< sipa> gmaxwell: if we use an encoding for the checksum which maps all hex characters + punctuation into the same "high 5bits" of the 2-symbol encoding, we essentially can ignore the 1-char-2-symbol-error blowup
< sipa> as everything else (uppercase characters, lowcase above f) only occurs inside base58 things, which have additional protection already
< gmaxwell> sipa: nice!
< sipa> gmaxwell: in theory a gf(25) code would suffice for this
< sipa> we have exactly 25 characters that occur "unprotected" i think
< sipa> ()[]*/,'0123456789abcdefh
< sipa> though base32 is a bit easier to implement :)

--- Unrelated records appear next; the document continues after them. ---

(** [float(s)] for a [str]; [None] is [ValueError]. *)
Definition float_of_str (s : string) : option spec_float :=
  let (neg, l) := sign_opt (strip_numeric (list_ascii_of_string s)) in
  let word := string_of_list_ascii (map lower l) in
  if String.eqb word "inf" || String.eqb word "infinity" then
    Some (S754_infinity neg)
  else if String.eqb word "nan" then Some S754_nan
  else
    match number l with
    | Some (ip, fp, r) =>
        match exponent_opt r with
        | Some (ex, []) =>
            let m := digits_value (ip ++ fp) in
            if m =? 0 then Some (S754_zero neg)
            else Some (round_decimal neg m (ex - Z.of_nat (List.length fp)))
        | _ => None
        end
    | None => None
    end.

(** ** The constructors on a JSON value *)

(** [float(v)]. *)
Definition py_float (v : PyVal) : Res spec_float :=
  match v with
  | PFloat f => Ok f
  | PInt n => float_of_int n
  | PBool b => float_of_int (if b then 1 else 0)
  | PStr s =>
      match float_of_str s with
      | Some f => Ok f
      | None => Err ValueError
      end
  | PNone | PList _ | PDict _ => Err TypeError
  end.

(** [int(v)]. *)
Definition py_int (v : PyVal) : Res Z :=
  match v with
  | PInt n => Ok n
  | PBool b => Ok (if b then 1 else 0)
  | PFloat f => int_of_float f
  | PStr s =>
      match int_of_str s with
      | Some n => Ok n
      | None => Err ValueError
      end
  | PNone | PList _ | PDict _ => Err TypeError
  end.

(** [str(v)]. *)
Definition py_str (v : PyVal) : PyText :=
  match v with
  | PStr s => Text s
  | _ => StrOf v
  end.

(** ** Subscription: [v[k]] *)

Inductive Key : Type :=
| KStr (k : string)
| KInt (i : Z).

Fixpoint dict_get (items : list (string * PyVal)) (k : string) : option PyVal :=
  match items with
  | (k', v) :: rest => if String.eqb k' k then Some v else dict_get rest k
  | [] => None
  end.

< gmaxwell> sipa: and just alias the other characters near uniformly down to the unprotected ones?
< gmaxwell> You don't want ()[]*/,' in the checksum so you'd want to have alternative ones for those.
< gmaxwell> e.g. the checksum's charset would be different from the rest.
< sipa> gmaxwell: you can expand all data characters into two symbols
< sipa> you just don't care about cases where the second one differs
< sipa> and indeed, for the checksum we can just use the bech32 charset
< provoostenator> Sounds sipa: like you have 7 characters to spare then, let's bike shed! ("-", ";" and "$", "%", "&", etc would be good for future extensions)
< provoostenator> For example ranges normally don't make sense in descriptors, but one might have a setup with hardened derivations and only a limited range of hot private keys.
< provoostenator> A future extension could support ranges that reason, so it's nice to have room for "-" in the checksum mechanism.
< gmaxwell> those sound okay, though % and & are less likely to survive being passed around on the web, and get mangled in html documents...
< gmaxwell> # is another candidate.
< gmaxwell> or ! (not very shell friendly, though # isn't perfect in that respect either)
< gmaxwell> | is a fine character too.
< booyah> gmaxwell: maybe not a big concer, but "!" is absolute bitch to use in cli/bash
< provoostenator> "$" is also not ideal in shell, so yeah, being html and bash friendly adds some constraints.
< sipa> gmaxwell: for codes with length >24000 (about what we'd need for something containing 100 xpubs), 7 characters for distance 4, 10 characters for distance 5
< sipa> (this is algebraice distance, i can't analyze things exhaustively for this length)
< sipa> (and 1 character for distance 2, 4 characters for distance 3)
< sipa> i think 7 characters is fine; it will detect any 3 errors within the "basic 32 characters" or 1 error in and 1 error out, and has a random fail chance of less than 1 in 34 billion
< sipa> actually, we can have a conversion that maps 2 characters to 3 symbols, increasing the maximum length
< sipa> oh, or even 3 characters to 4 symbols
< sipa> you can partition all non-whitespace ascii characters into 3 groups of 32 each, and then encode 3 group numbers into 5 bits
< gmaxwell> you can exaust analyize to pick between codes for shorter lengths, so you should do that once you've found parameters that are okay for the longer lengths.
< sipa> right
< sipa> though up to what length?
< gmaxwell> (and at least pick a code that doesn't have a threshold effect hump-- which is less of an issue for longer lengths anyways)
< gmaxwell> I dunno, you've got a bunch of descriptor examples.
< gmaxwell> 2 of 3 multisigs are probably interesting.